# What the exercise asks:
In the data that follows, find the line with "Definition is_digit (c"; transcribe it, every later line up to the one with "(** The characters", and that line as well, exactly and with no others.

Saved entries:
- - -
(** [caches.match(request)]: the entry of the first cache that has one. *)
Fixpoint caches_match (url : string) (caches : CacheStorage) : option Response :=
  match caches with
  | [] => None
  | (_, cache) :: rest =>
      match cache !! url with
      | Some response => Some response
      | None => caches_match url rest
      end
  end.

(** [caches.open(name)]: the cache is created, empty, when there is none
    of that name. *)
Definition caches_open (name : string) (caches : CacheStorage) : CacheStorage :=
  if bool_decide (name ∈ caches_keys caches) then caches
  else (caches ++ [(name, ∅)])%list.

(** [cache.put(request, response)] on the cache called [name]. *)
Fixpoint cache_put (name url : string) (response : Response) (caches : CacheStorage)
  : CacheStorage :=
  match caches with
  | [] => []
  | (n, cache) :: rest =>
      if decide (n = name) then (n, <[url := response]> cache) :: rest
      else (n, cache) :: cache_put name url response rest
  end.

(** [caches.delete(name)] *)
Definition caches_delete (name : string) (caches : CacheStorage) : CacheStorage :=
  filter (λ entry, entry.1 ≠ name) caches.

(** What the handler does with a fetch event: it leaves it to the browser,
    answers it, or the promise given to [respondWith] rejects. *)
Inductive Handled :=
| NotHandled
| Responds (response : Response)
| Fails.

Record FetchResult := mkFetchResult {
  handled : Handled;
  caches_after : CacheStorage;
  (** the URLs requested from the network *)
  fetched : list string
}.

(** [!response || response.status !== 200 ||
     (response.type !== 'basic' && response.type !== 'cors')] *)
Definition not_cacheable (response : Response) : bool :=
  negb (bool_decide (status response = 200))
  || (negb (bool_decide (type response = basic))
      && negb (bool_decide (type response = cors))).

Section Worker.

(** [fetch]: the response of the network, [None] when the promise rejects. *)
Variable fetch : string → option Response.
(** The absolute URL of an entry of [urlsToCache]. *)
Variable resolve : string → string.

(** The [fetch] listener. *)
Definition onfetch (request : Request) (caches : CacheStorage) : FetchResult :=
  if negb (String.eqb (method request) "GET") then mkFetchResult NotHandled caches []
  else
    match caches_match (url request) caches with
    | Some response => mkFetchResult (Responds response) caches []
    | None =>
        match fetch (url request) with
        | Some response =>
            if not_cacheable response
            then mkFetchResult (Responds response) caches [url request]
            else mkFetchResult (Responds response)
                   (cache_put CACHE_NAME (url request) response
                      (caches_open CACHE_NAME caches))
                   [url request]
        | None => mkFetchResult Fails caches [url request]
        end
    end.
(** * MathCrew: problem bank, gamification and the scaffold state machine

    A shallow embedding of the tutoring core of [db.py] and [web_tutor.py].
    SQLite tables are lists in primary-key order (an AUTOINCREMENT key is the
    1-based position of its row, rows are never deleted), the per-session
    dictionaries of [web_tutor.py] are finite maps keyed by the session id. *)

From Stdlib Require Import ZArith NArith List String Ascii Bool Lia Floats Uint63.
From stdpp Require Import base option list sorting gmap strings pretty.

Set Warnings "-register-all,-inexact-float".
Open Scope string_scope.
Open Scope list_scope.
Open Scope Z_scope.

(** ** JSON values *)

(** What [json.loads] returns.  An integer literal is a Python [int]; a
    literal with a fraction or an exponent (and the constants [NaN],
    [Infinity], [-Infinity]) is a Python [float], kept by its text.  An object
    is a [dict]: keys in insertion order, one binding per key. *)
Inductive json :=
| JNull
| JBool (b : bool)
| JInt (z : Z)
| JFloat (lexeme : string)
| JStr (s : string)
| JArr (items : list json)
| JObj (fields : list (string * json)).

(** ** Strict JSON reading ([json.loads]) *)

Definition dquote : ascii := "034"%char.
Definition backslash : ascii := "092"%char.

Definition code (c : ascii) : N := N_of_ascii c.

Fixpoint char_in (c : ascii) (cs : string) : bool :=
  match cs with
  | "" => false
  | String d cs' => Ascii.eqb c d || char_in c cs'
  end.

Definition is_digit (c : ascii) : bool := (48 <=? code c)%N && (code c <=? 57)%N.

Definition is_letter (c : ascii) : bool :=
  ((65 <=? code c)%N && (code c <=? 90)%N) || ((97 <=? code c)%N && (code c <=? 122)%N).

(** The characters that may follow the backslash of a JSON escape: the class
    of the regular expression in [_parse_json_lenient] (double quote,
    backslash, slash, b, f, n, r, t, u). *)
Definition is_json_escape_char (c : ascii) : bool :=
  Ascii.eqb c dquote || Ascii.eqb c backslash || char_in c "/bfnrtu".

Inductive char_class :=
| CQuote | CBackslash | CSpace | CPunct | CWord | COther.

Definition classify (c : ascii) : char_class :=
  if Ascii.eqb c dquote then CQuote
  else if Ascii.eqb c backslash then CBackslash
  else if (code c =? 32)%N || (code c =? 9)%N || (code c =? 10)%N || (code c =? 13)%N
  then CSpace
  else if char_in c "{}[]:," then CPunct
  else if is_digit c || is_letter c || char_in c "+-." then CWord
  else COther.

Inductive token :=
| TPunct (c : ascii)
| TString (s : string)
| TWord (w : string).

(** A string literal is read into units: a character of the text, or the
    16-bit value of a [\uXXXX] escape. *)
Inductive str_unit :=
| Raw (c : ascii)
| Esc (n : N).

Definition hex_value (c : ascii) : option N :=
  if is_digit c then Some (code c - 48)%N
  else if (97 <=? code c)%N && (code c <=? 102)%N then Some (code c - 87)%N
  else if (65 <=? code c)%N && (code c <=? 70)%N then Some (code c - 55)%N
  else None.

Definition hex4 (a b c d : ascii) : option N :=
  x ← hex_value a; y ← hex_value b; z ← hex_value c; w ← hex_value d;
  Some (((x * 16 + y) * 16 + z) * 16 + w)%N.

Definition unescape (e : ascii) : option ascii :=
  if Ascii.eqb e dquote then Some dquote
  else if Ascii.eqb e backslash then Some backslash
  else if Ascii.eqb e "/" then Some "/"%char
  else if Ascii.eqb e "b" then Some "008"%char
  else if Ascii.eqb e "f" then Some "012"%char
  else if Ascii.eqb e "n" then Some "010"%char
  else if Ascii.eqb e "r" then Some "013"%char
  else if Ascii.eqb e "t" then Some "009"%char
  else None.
- - -
# Exercise result:
Definition is_digit (c : ascii) : bool := (48 <=? code c)%N && (code c <=? 57)%N.

Definition is_letter (c : ascii) : bool :=
  ((65 <=? code c)%N && (code c <=? 90)%N) || ((97 <=? code c)%N && (code c <=? 122)%N).

(** The characters that may follow the backslash of a JSON escape: the class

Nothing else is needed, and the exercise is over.